What are relationships?

In the context of a relational database, relationships are the logical connections and correlations between two or more tables. These relationships are the core of the “relational” model and are what allow you to store data efficiently without redundancy. They are established by linking tables using primary and foreign keys. For example, a Customers table and an Orders table have a relationship: a single customer can place many orders. This “one-to-many” relationship is enforced by placing the CustomerID (the primary key of the Customers table) into the Orders table as a foreign key, thus linking every order to a specific customer.

What is a NULL value? How is it different from zero or a blank space?

A NULL value is a special marker in an SQL database used to indicate that a data value is “missing” or “unknown” for a specific cell in a table. It is crucial to understand that NULL is not a value itself; it is the absence of a value. This makes it fundamentally different from zero (0), which is a valid numeric value, and different from an empty string (”), which is a valid string value of zero length. NULL behaves uniquely in comparisons. For example, NULL = NULL is not true, and NULL != 10 is also not true. Because NULL means “unknown,” you cannot definitively say if an “unknown” value is equal to another “unknown” value. To check for NULL, you must use the special operators IS NULL or IS NOT NULL.

What is the difference between SQL and NoSQL?

SQL and NoSQL represent two different philosophies of database management. SQL databases are “relational” (RDBMS). They are built on a foundation of structured data, where data is stored in tables with predefined schemas. A schema is a rigid blueprint that dictates the column names, data types, and relationships before any data is inserted. This model is excellent for ensuring high data integrity and for performing complex, transaction-heavy queries. NoSQL, which stands for “Not Only SQL,” refers to “non-relational” databases. These databases are designed for unstructured or semi-structured data and are typically “schema-less” or have a dynamic schema. They come in various types, like document stores, key-value stores, and graph databases. NoSQL databases are often favored for their horizontal scalability, high performance, and flexibility, making them popular for big data and real-time web applications.

What are some of the most common challenges when working with SQL databases?

One of the most common challenges is query performance tuning. As tables grow to millions or billions of rows, a poorly written query or a missing index can cause operations to slow down from milliseconds to minutes or even hours. Managing indexing strategies is a constant balancing act; while indexes speed up reads, they slow down writes (INSERT, UPDATE), so you must choose them carefully. Ensuring data integrity with constraints and managing concurrent transactions (multiple users reading and writing at the same time) are also complex challenges that can lead to “deadlocks” or data corruption if not handled properly. Database design itself, specifically normalization, is a challenge of balancing data redundancy against query performance.

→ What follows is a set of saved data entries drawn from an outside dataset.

Lemma inv_next_action own self : inv own self -> inv own (next_action self).2.
Proof.
  intros H. unfold next_action. destruct (Queue.pop (actions self)) as [item q] eqn:Hp.
  pose proof (f_equal snd Hp) as Hq. cbn in Hq. subst q.
  destruct H as [H1 H2 H3 H4 H5 H6 H7 H8 H9 H10 H11 H12 H13 H14 H15 H16].
  constructor; cbn; try done; [by apply pop_ok | | |].
  - intros Hb. destruct (H8 Hb). split; [done|]. by apply pop_quiet.
  - intros Hc. destruct (H15 Hc) as (? & ? & ->). done.
  - destruct H16 as (Ho1 & Ho2 & Ho3 & Ho4). split_and!; try done. by apply filed_pop.
Qed.

Lemma inv_pop_outbound own self : inv own self -> inv own (pop_outbound self).2.
Proof.
  intros H. unfold pop_outbound. destruct (Queue.pop (outbound self)) as [item q] eqn:Hp.
  pose proof (f_equal snd Hp) as Hq. cbn in Hq. subst q.
  destruct H as [H1 H2 H3 H4 H5 H6 H7 H8 H9 H10 H11 H12 H13 H14 H15 H16].
  constructor; cbn; try done; [by apply pop_ok | | |].
  - intros Hb. destruct (H8 Hb). split; [|done]. by apply pop_quiet.
  - intros Hc. destruct (H15 Hc) as (? & -> & ?). done.
  - destruct H16 as (Ho1 & Ho2 & Ho3 & Ho4). split_and!; try done. by apply filed_pop.
Qed.

Lemma mux_inv_next_message own self : inv own self -> inv own (next_message self).2.
Proof.
  intros H. unfold next_message. pose proof (inv_pop_outbound own self H) as Hp.
  case_bool_decide; [destruct (pop_outbound self); by apply mux_inv_disconnect|].
  destruct (is_some_and _ _); [done|]. destruct (pending_cancel self) as [[id route]|]; [|done].
  destruct (Route.cancel route); [|done]. destruct (message _ _ _); [|done].
  destruct (is_none _); [by apply inv_alter | by apply inv_delete].
Qed.

Lemma inv_cancel_each own ids request self : inv own self -> self.(binding) <> None ->
  Forall (fun id => own !! id = Some request) ids ->
  let '(r, self') := cancel_each ids request self in
  inv own self' /\ (r = Ok tt -> exists a, self' = self <| actions := a |>).
Proof.
  revert self. induction ids as [|id ids IH]; intros self H Hb Hids; cbn [cancel_each].
  { split; [done|]. intros _. exists (actions self). by destruct self. }
  destruct (message _ _ _) as [m|] eqn:Hm; [|done].
  destruct (enqueue _ false self) as [r self1] eqn:Hq.
  assert (Hlive : phase self <> Phase.Closed).
  { unfold message, live in Hm. by case_bool_decide. }
  apply list.Forall_cons in Hids as [Hid Hids]. apply message_spec in Hm as (_ & Hmid & _).
  assert (Hi : inv own self1) by (eapply inv_enqueue; [done|done|done|done|]; intros _; cbn; by rewrite Hmid).
  destruct r as [[]|]; [|split; [by apply mux_inv_disconnect | done]].
  apply mux_enqueue_spec in Hq as (c & _ & _ & _ & _ & ->).
  specialize (IH _ Hi Hb Hids). destruct (cancel_each _ _ _) as [r self2]. destruct IH as [IH1 IH2]. split; [done|].
  intros Hr. destruct (IH2 Hr) as [a ->]. by eexists.
Qed.

Lemma inv_mark own request self : inv own self -> inv own (mark_cancelled request self).
Proof.
  intros H. unfold mark_cancelled. apply inv_routes; [done|]. intros id r.
  rewrite lookup_fmap. intros (r' & Hr & ->)%fmap_Some. exists r'. split; [done|]. by case_bool_decide.
Qed.

Lemma owned_routes_of own request self : inv own self -> Forall (fun id => own !! id = Some request) (routes_of request self).
Proof.
  intros H. apply list.Forall_forall. intros id (r & Hr)%elem_of_keys. apply map_lookup_filter_Some in Hr as [Hr <-].
  by apply (mi_own _ _ H).
Qed.

(** Cancelling keeps the invariant, and a request that is gone can be forgotten. *)
Lemma inv_cancel own request self : inv own self -> inv own (cancel request self).2.
Proof.
  intros H. unfold cancel. destruct (live self) as [[]|] eqn:Hl; [|done]. apply live_phase in Hl.
  destruct (_ && _); [by apply mux_inv_disconnect|]. destruct (requests self !! request) as [row|] eqn:Hrow; [|done].
  cbn [ok_or]. destruct (MuxRequest.sealed row); [done|].
  match goal with |- context [is_some (endpoint ?x)] => set (self1 := x) end.
  assert (Hi : inv own self1).
  { destruct H as [H1 H2 H3 H4 H5 H6 H7 H8 H9 H10 H11 H12 H13 H14 H15 H16]. subst self1. constructor; cbn; try done.
    - by apply recount_ok.
    - intros Hb. destruct (H8 Hb). split; [by apply recount_quiet|done].
    - intros id r Hr. destruct (H9 id r Hr) as [Ha Hb]. split; [done|]. by apply lookup_insert_is_Some'; right.
    - intros k [<-|[_ Hk]]%lookup_insert_is_Some; apply H13; [by rewrite Hrow|done].
    - destruct H16 as (Ho1 & Ho2 & Ho3 & Ho4). split_and!; try done. by apply keep_Forall. }
  destruct (is_some (endpoint self1)) eqn:Hep; [|by apply inv_mark].
  assert (Hi2 : inv own (self1 <| actions := Queue.discard_actions request (actions self1) |>)).
  { destruct Hi as [H1 H2 H3 H4 H5 H6 H7 H8 H9 H10 H11 H12 H13 H14 H15 H16]. constructor; cbn; try done.
    - by apply recount_ok.
    - intros Hb. destruct (H8 Hb). split; [done|by apply recount_quiet].
    - destruct H16 as (Ho1 & Ho2 & Ho3 & Ho4). split_and!; try done. by apply keep_Forall. }
  destruct (decide (binding self1 = None)) as [Hb|Hb].
  - assert (Hr : routes_of request self1 = []).
    { unfold routes_of. rewrite (mi_unbound _ _ Hi Hb), map_filter_empty. done. }
    rewrite Hr. cbn [cancel_each]. by apply inv_mark.
  - pose proof (inv_cancel_each own (routes_of request self1) request _ Hi2 Hb (owned_routes_of own request _ Hi)) as Hc.
    destruct (cancel_each _ _ _) as [[[]|] self2]; destruct Hc as [Hc _]; [by apply inv_mark | done].
Qed.

Lemma mux_inv_finish own request self : inv own self -> inv own (finish request self).2.
Proof.
  intros H. unfold finish. pose proof (inv_cancel own request self H) as Hc. destruct (cancel request self) as [[[]|] self1]; [|done].
  cbn [snd] in Hc. destruct (_ || _) eqn:Hg; [done|]. rewrite !orb_false_iff in Hg. destruct Hg as [[Hnone _] _].
  destruct Hc as [H1 H2 H3 H4 H5 H6 H7 H8 H9 H10 H11 H12 H13 H14 H15 H16]. constructor; cbn; try done.
  - intros id r Hr. destruct (H9 id r Hr) as [Ha Hb]. split; [done|]. rewrite lookup_delete_ne; [done|].
    intros ->. apply not_true_iff_false in Hnone. apply Hnone, existsb_elem. exists r. split; [|by apply bool_decide_eq_true].
    apply elem_of_values. by exists id.
  - intros k [_ Hk]%lookup_delete_is_Some. by apply H13.
  - intros Hc. destruct (H15 Hc) as (-> & ? & ?). by rewrite delete_empty.
Qed.

Lemma mux_inv_expire own ids self : inv own self -> inv own (expire ids self).
Proof.
  revert self. induction ids as [|id ids IH]; intros self H; cbn [expire]; [done|].
  destruct (routes self !! id) as [route|] eqn:Hr; [|done]. destruct (message _ _ self) as [m|] eqn:Hm; [|done].
  assert (Hlive : phase self <> Phase.Closed) by (unfold message, live in Hm; by case_bool_decide).
  assert (Hb : binding self <> None).
  { intros Hb. by rewrite (mi_unbound _ _ H Hb), lookup_empty in Hr. }
  destruct (enqueue _ _ self) as [r1 self1] eqn:Hq1.
  apply message_spec in Hm as (_ & Hmid & _).
  assert (Hi1 : inv own self1).
  { eapply inv_enqueue; [done|done|done|done|]. eapply filed_route; [done..|]. by destruct (Route.kind route). }
  destruct (enqueue_same _ _ _ _ _ Hq1) as (o1 & a1 & Hs1).
  destruct r1 as [[]|]; [|by apply mux_inv_disconnect].
  destruct (enqueue _ _ self1) as [r2 self2] eqn:Hq2.
  assert (Hi2 : inv own self2) by (eapply inv_enqueue; [done|done|by subst|by subst|exact (filed_route own self _ id route H Hr Hmid)]).
  destruct r2 as [[]|]; [|by apply mux_inv_disconnect]. apply IH. by apply inv_delete.
Qed.

Lemma mux_inv_advance own now' self : inv own self -> inv own (advance now' self).
Proof.
  intros H. unfold advance.
  assert (Hi : inv own (self <| now := Z.max (now self) now' |>)) by (by destruct H).
  destruct (existsb _ _); [by apply mux_inv_disconnect|]. destruct (is_some_and _ _); [by apply mux_inv_disconnect|].
  by apply mux_inv_expire.
Qed.
(** *** Binding *)

(** The limits both sides end up with are valid and inside the session's own. *)
Lemma accept_limits cfg message reply bound : accept unstable_sequenced cfg message = Ok (reply, bound) ->
  Validate.limits (Binding.limits bound) = Ok tt
  /\ no_greater (Binding.limits bound) cfg.(EndpointConfig.limits) = true.
Proof.
  intros H. apply accept_spec in H
    as (bind & version & Hb & _ & _ & Hadm & _ & Hl & _ & _ & _ & _ & -> & _ & _). cbn. split.
  - apply minimum_valid; [|done]. exact (bind_limits message bind Hadm Hb).
  - apply minimum_no_greater.
Qed.

Lemma verify_limits o reply bound body : verify unstable_sequenced o reply = Ok bound ->
  o.(Envelope.bind) = Some body ->
  Validate.limits (Binding.limits bound) = Ok tt
  /\ no_greater (Binding.limits bound) body.(Bind.receive_limits) = true.
Proof.
  unfold verify, invalid, ok_or. intros H Hb. rewrite Hb in H.
  destruct (Codec.admit_message o) as [[]|]; [|done].
  destruct (Codec.admit_message reply) as [[]|] eqn:Hadm; [|done]. cbn [map_err] in H.
  destruct (Envelope.bound reply) as [b|] eqn:Hbound; [|done].
  destruct (refuse _ _) as [[]|] eqn:Hg in H; [|done]. apply refuse_Ok in Hg.
  destruct (usable _) as [[]|]; [|done]. destruct (profile_admit _ _ _) as [[]|]; [|done]. injection H as <-.
  rewrite !orb_false_iff, !negb_false_iff in Hg. destruct Hg as [_ Hn]. split; [|done]. cbn.
  apply admit_limited_spec in Hadm as (_ & Hv & _). unfold Validate.envelope in Hv.
  repeat (case_match; [|done]). rewrite Hbound in *. cbn [when] in *. unfold bound_body in *.
  repeat (case_match; try done).
  all: match goal with H : Validate.limits (Bound.receive_limits _) = Ok ?u |- _ => by destruct u end.
Qed.

(** Installing a binding: nothing bulky is queued yet, so the queues fit its limits. *)
Lemma inv_bind own self b ack deadline : inv own self -> self.(binding) = None ->
  Validate.limits (Binding.limits b) = Ok tt ->
  no_greater (Binding.limits b) self.(config).(MuxConfig.limits) = true ->
  inv own (self <| acknowledgement := ack |> <| binding := Some b |> <| bootstrap_deadline := deadline |>
                <| phase := Phase.Ready |>).
Proof.
  intros [H1 H2 H3 H4 H5 H6 H7 H8 H9 H10 H11 H12 H13 H14 H15 H16] Hn Hv Hg. destruct (H8 Hn) as [Hq1 Hq2].
  constructor; cbn; try done.
  - by intros b' [= <-].
  - by eapply queue_ok_quiet.
  - by eapply queue_ok_quiet.
Qed.

Lemma inv_reject own request f self : inv own self -> self.(binding) = None -> self.(phase) <> Phase.Closed ->
  inv own (reject_binding request f self).2.
Proof.
  intros H Hn Hlive. unfold reject_binding. destruct (Validate.bind_rejection f); [|done]. cbn [map_err].
  destruct (enqueue _ true self) as [r self1] eqn:Hq.
  assert (Hi : inv own self1) by (eapply inv_enqueue; [done|done|done|by intros _|by intros Hz]).
  destruct (enqueue_same _ _ _ _ _ Hq) as (q1 & q2 & ->). destruct r as [[]|]; [|done].
  destruct Hi as [H1 H2 H3 H4 H5 H6 H7 H8 H9 H10 H11 H12 H13 H14 H15 H16]. cbn in *. constructor; cbn; try done.
  rewrite Hn. split; [done|]. by intros [? ?].
Qed.
(* ===== verification/MuxRun.v ===== *)
(** * Runs of the multiplexer: bounds, isolation, closing *)
From S2P Require Import Prelude Utf8 Cbor CborFacts Protocol ProtocolFacts Budget Admission Policy Validate Codec CodecFacts Binding BindingFacts Mux MuxFacts MuxSteps.
Import Mux.

(** ** The calls an owner makes *)

Module MuxOp.
Inductive t :=
| Register (request : string) (operation : option string)
| Begin (request : string)
| Check (request : string) (identity : Identity.t) (timeout_ms : Z)
| Open (request : string) (body : Open.t)
| Send (request : string) (message : Envelope.t)
| Receive (item : Attachment)
| NextAction
| NextMessage
| Cancel (request : string)
| Finish (request : string)
| Advance (now : Z)
| Disconnect.

(** Stream ids on the wire are 64-bit. *)
Definition wire (op : t) : Prop :=
  match op with Receive item => item.2.(Envelope.stream_id) <= I64_MAX | _ => True end.
End MuxOp.

Section run.
Context {L : Layout}.
Variable unstable_sequenced : bool.

(** One call: what it hands out, and the machine after it. *)
Definition mux_step (op : MuxOp.t) (self : Mux.t) : list Attachment * Mux.t :=
  match op with
  | MuxOp.Register request operation => ([], (register request operation self).2)
  | MuxOp.Begin request => ([], (begin request self).2)
  | MuxOp.Check request identity timeout_ms => ([], (check_identity_request request identity timeout_ms self).2)
  | MuxOp.Open request body => ([], (open request body self).2)
  | MuxOp.Send request message => ([], (send request message self).2)
  | MuxOp.Receive item => ([], (receive unstable_sequenced item self).2)
  | MuxOp.NextAction => let '(item, self) := next_action self in (option_list item, self)
  | MuxOp.NextMessage => let '(item, self) := next_message self in (option_list item, self)
  | MuxOp.Cancel request => ([], (cancel request self).2)
  | MuxOp.Finish request => ([], (finish request self).2)
  | MuxOp.Advance now => ([], advance now self)
  | MuxOp.Disconnect => ([], disconnect self)
  end.

Fixpoint mux_run (ops : list MuxOp.t) (self : Mux.t) : list Attachment * Mux.t :=
  match ops with
  | [] => ([], self)
  | op :: ops =>
      let '(out, self) := mux_step op self in
      let '(out', self) := mux_run ops self in (out ++ out', self)
  end.

Lemma mux_run_app ops ops' self :
  (mux_run (ops ++ ops') self).2 = (mux_run ops' (mux_run ops self).2).2.
Proof.
  revert self. induction ops as [|op ops IH]; intros self; [done|]. cbn [app mux_run].
  destruct (mux_step op self) as [o1 self1]. specialize (IH self1). destruct (mux_run (ops ++ ops') self1).
  by destruct (mux_run ops self1).
Qed.

(** ** Every call keeps the invariant, and hands out messages of their stream's request *)

Lemma filed_mono own own' item : own ⊆ own' -> filed own item -> filed own' item.
Proof. intros Hs Hi Hz. by eapply lookup_weaken; [apply Hi|]. Qed.

Lemma next_action_filed own self item : inv own self -> (next_action self).1 = Some item -> filed own item.
Proof.
  intros H. unfold next_action. destruct (Queue.pop _) as [i q] eqn:Hp. cbn. intros ->.
  apply (proj2 (filed_pop own (actions self) (proj2 (proj2 (proj2 (mi_own _ _ H)))))). by rewrite Hp.
Qed.

Lemma pop_outbound_filed own self item : inv own self -> (pop_outbound self).1 = Some item -> filed own item.
Proof.
  intros H. unfold pop_outbound. destruct (Queue.pop _) as [i q] eqn:Hp. cbn. intros ->.
  apply (proj2 (filed_pop own (outbound self) (proj1 (proj2 (proj2 (mi_own _ _ H)))))). by rewrite Hp.
Qed.

Lemma pending_cancel_route self id route : pending_cancel self = Some (id, route) ->
  self.(routes) !! id = Some route /\ is_Some route.(Route.cancel).
Proof.
  unfold pending_cancel. intros H.
  assert (Hin : (id, route) ∈ keep (fun e : Z * Route.t => is_some e.2.(Route.cancel)
    && negb (existsb (fun q => (q.(Queued.attachment).2.(Envelope.stream_id) =? e.1)
         && match q.(Queued.attachment).2.(Envelope.kind) with
            | MessageKind.Open | MessageKind.CheckIdentity => true | _ => false end) self.(outbound).(Queue.items)))
    (entries self.(routes))).
  { destruct (keep _ _); [done|]. injection H as ->. left. }
  apply elem_of_keep in Hin as [Hc Hin]. apply elem_of_entries in Hin. split; [done|].
  apply andb_true_iff in Hc as [Hc _]. cbn in Hc. destruct (Route.cancel route); [by eexists|done].
Qed.

Lemma next_message_filed own self item : inv own self -> (next_message self).1 = Some item -> filed own item.
Proof.
  intros H. unfold next_message. pose proof (pop_outbound_filed own self item H) as Hp.
  case_bool_decide; [by destruct (pop_outbound self)|]. destruct (is_some_and _ _); [done|].
  destruct (pending_cancel self) as [[id route]|] eqn:Hpc; [|done].
  apply pending_cancel_route in Hpc as [Hr _]. destruct (Route.cancel route) as [reason|]; [|done].
  destruct (message _ _ _) as [m|] eqn:Hm; [|done]. apply message_spec in Hm as (_ & Hid & _).
  destruct (is_none _); intros [= <-]; eapply filed_route; try done. by destruct (Route.kind route).
Qed.

Lemma mux_inv_step own op self : MuxOp.wire op -> inv own self ->
  let '(out, self') := mux_step op self in
  exists own', own ⊆ own' /\ inv own' self' /\ Forall (filed own') out.
Proof.
  intros Hw H.
  assert (Hdone : forall self', inv own self' -> exists own', own ⊆ own' /\ inv own' self' /\ Forall (filed own') []).
  { intros self' Hi. by exists own. }
  assert (Hfrom : forall self', inv_from own self' -> exists own', own ⊆ own' /\ inv own' self' /\ Forall (filed own') []).
  { intros self' (own' & Hs & Hi). by exists own'. }
  destruct op; cbn [mux_step].
  - by apply Hdone, inv_register.
  - by apply Hdone, inv_begin.
  - by apply Hfrom, inv_check.
  - by apply Hfrom, inv_open.
  - by apply Hdone, inv_send.
  - by apply Hfrom, mux_inv_receive.
  - pose proof (inv_next_action own self H) as Hi. pose proof (next_action_filed own self) as Hf.
    destruct (next_action self) as [i self']. exists own. split_and!; try done.
    destruct i; repeat constructor. by apply Hf.
  - pose proof (mux_inv_next_message own self H) as Hi. pose proof (next_message_filed own self) as Hf.
    destruct (next_message self) as [i self']. exists own. split_and!; try done.
    destruct i; repeat constructor. by apply Hf.
  - by apply Hdone, inv_cancel.
  - by apply Hdone, mux_inv_finish.
  - by apply Hdone, mux_inv_advance.
  - by apply Hdone, mux_inv_disconnect.
Qed.

Lemma mux_inv_run own ops self : Forall MuxOp.wire ops -> inv own self ->
  let '(out, self') := mux_run ops self in
  exists own', own ⊆ own' /\ inv own' self' /\ Forall (filed own') out.
Proof.
  intros Hw. revert own self. induction Hw as [|op ops Hop Hw IH]; intros own self H; cbn [mux_run]; [by exists own|].
  pose proof (mux_inv_step own op self Hop H) as Hs. destruct (mux_step op self) as [out self1].
  destruct Hs as (own1 & Hs1 & H1 & Ho1). specialize (IH own1 self1 H1). destruct (mux_run ops self1) as [out' self2].
  destruct IH as (own2 & Hs2 & H2 & Ho2). exists own2. split_and!; [by etransitivity|done|].
  apply Forall_app. split; [|done]. eapply list.Forall_impl; [exact Ho1|]. intros x. by apply filed_mono.
Qed.

(** ** Runs as changes *)

Lemma changes_step own op self : inv own self -> changes self (mux_step op self).2.
Proof.
  intros H. destruct op; cbn [mux_step snd].
  - apply changes_register.
  - apply changes_begin.
  - apply changes_check.
  - apply changes_open.
  - apply changes_send.
  - apply changes_receive.
  - pose proof (changes_next_action self) as Hc. by destruct (next_action self).
  - pose proof (changes_next_message self) as Hc. by destruct (next_message self).
  - by eapply changes_cancel.
  - by eapply changes_finish.
  - apply changes_advance.
  - apply changes_disconnect.
Qed.

(** What a change keeps, every run keeps. *)
Lemma run_keeps (P : Mux.t -> Prop) own ops self : (forall a b, P a -> change a b -> P b) ->
  Forall MuxOp.wire ops -> inv own self -> P self -> P (mux_run ops self).2.
Proof.
  intros HP Hw. revert own self. induction Hw as [|op ops Hop Hw IH]; intros own self H Hp; cbn [mux_run]; [done|].
  pose proof (changes_step own op self H) as Hc. pose proof (mux_inv_step own op self Hop H) as Hs.
  destruct (mux_step op self) as [out self1]. cbn [snd] in Hc. destruct Hs as (own1 & _ & H1 & _).
  specialize (IH own1 self1 H1). destruct (mux_run ops self1) as [out' self2]. apply IH.
  by eapply changes_keep.
Qed.

Lemma change_config a b : change a b -> b.(config) = a.(config) /\ b.(endpoint) = a.(endpoint).
Proof. intros H. destruct H; try done. by destruct (is_endpoint a). Qed.

Lemma run_config own ops self : Forall MuxOp.wire ops -> inv own self ->
  (mux_run ops self).2.(config) = self.(config).
Proof.
  intros Hw H. apply (run_keeps (fun s => s.(config) = self.(config)) own); try done.
  intros a b Ha Hc. apply change_config in Hc as [-> _]. done.
Qed.

(** However the owner and the peer drive the machine, its memory stays inside its
    configuration: each queue's counters are the exact sums of what it holds, its bytes and frames
    stay within the configured limits, data and openings always leave the control reserve of the
    limits in force free, and no more streams or requests are live than configured; and every live
    stream belongs to a request that is still registered. *)
Theorem mux_bounded session e cfg self0 ops out self :
  new session e cfg = Ok self0 -> 0 <= cfg.(MuxConfig.max_requests) -> 0 <= cfg.(MuxConfig.max_streams) ->
  Forall MuxOp.wire ops -> mux_run ops self0 = (out, self) ->
  Forall (fun q : Queue.t =>
      q.(Queue.bytes) = sum_Z (map Queued.charge q.(Queue.items))
      /\ q.(Queue.bytes) <= cfg.(MuxConfig.limits).(Limits.queued_bytes)
      /\ len q.(Queue.items) <= cfg.(MuxConfig.limits).(Limits.queued_frames)
      /\ sum_Z (map Queued.charge (keep Queue.is_data q.(Queue.items)))
         <= (limits_of self).(Limits.queued_bytes) - (limits_of self).(Limits.control_reserve_bytes)
      /\ len (keep Queue.is_data q.(Queue.items))
         <= (limits_of self).(Limits.queued_frames) - (limits_of self).(Limits.control_reserve_frames))
    [self.(outbound); self.(actions)]
  /\ Z.of_nat (size self.(routes)) <= cfg.(MuxConfig.max_streams)
  /\ Z.of_nat (size self.(used_requests)) <= cfg.(MuxConfig.max_requests)
  /\ (forall id route, self.(routes) !! id = Some route -> is_Some (self.(requests) !! route.(Route.request)))
  /\ (forall k, is_Some (self.(requests) !! k) -> k ∈ self.(used_requests)).
Proof.
  intros Hnew Hr Hs Hw Hrun. pose proof (mux_inv_new _ _ _ _ Hnew Hr Hs) as H0.
  pose proof (run_config _ _ _ Hw H0) as Hcfg. pose proof (mux_inv_run _ _ _ Hw H0) as Hi. rewrite Hrun in Hcfg, Hi.
  cbn [snd] in Hcfg. destruct Hi as (own & _ & Hi & _).
  assert (Hc0 : config self0 = cfg) by (unfold new in Hnew; case_match; [done|]; by injection Hnew as <-).
  rewrite Hc0 in Hcfg. pose proof Hi as [H1 H2 H3 H4 H5 H6 H7 H8 H9 H10 H11 H12 H13 H14 H15 H16].
  rewrite Hcfg in *. split_and!; try done; [|by intros id route Hid; apply H9 in Hid as [_ ?]].
  repeat constructor.
  all: match goal with Hq : queue_ok _ _ ?q |- context [?q] => destruct Hq as [Q1 Q2 Q3 Q4 Q5 Q6 Q7] end.
  all: rewrite Q2, Q3 in Q7; tauto.
Qed.

(** C6: streams do not leak between requests: in any run, all messages ever handed to the owner or
    to the wire for one stream carry the same request. *)
Theorem stream_isolation session e cfg self0 ops out self a b :
  new session e cfg = Ok self0 -> 0 <= cfg.(MuxConfig.max_requests) -> 0 <= cfg.(MuxConfig.max_streams) ->
  Forall MuxOp.wire ops -> mux_run ops self0 = (out, self) -> a ∈ out -> b ∈ out ->
  a.2.(Envelope.stream_id) = b.2.(Envelope.stream_id) -> a.2.(Envelope.stream_id) <> 0 -> a.1 = b.1.
Proof.
  intros Hnew Hr Hs Hw Hrun Ha Hb Hid Hz. pose proof (mux_inv_run _ _ _ Hw (mux_inv_new _ _ _ _ Hnew Hr Hs)) as Hi.
  rewrite Hrun in Hi. destruct Hi as (own & _ & _ & Ho). rewrite list.Forall_forall in Ho.
  pose proof (Ho a Ha Hz) as H1. rewrite Hid in Hz. pose proof (Ho b Hb Hz) as H2. congruence.
Qed.

(** ** Closing *)

Lemma closed_live self : self.(phase) = Phase.Closed -> live self = Err MuxError.Closed.
Proof. intros H. unfold live. by rewrite H. Qed.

What is a function in SQL?

An SQL function is a reusable database object that encapsulates a set of SQL statements to perform a specific task. A function is designed to be called within an SQL statement. It takes zero or more input parameters, performs calculations or other manipulations on them, and must return a result, which is typically a single value (a scalar function) or, in some dialects, a table (a table-valued function). Functions are used to promote code reusability, improve code readability, and encapsulate complex business logic. For example, you could create a function called CalculateSalesTax(price) that takes a price and returns the price with tax, allowing you to use it in any query without repeating the logic.

What types of SQL functions do you know?

There are two primary ways to categorize SQL functions. The first is by their behavior: “aggregate” versus “scalar.” Aggregate functions operate on a group of rows (usually defined by a GROUP BY clause) and return a single summary value for that entire group (e.g., SUM()). Scalar functions, on the other hand, operate on a single, individual value (or row) and return a single value for each row processed (e.g., UPPER()). The second way to categorize functions is by their origin: “built-in” versus “user-defined.” Built-in functions are provided by the database system itself (like all the examples so far). User-defined functions (UDFs) are functions created by the user to perform custom, specific business logic.

SQL Functions, Indexing, and Procedural Logic

Welcome to the fourth part of our 6-part series on SQL interview questions. Having covered the fundamentals of SQL, database structures, and practical DML/DDL commands, we now dive deeper into the powerful toolkit that SQL provides for data manipulation and optimization. This part focuses on the rich library of built-in functions that allow you to transform, calculate, and aggregate data directly within your queries. We will explore aggregate functions for summarizing data, scalar functions for row-by-row manipulation, and specific functions for handling text.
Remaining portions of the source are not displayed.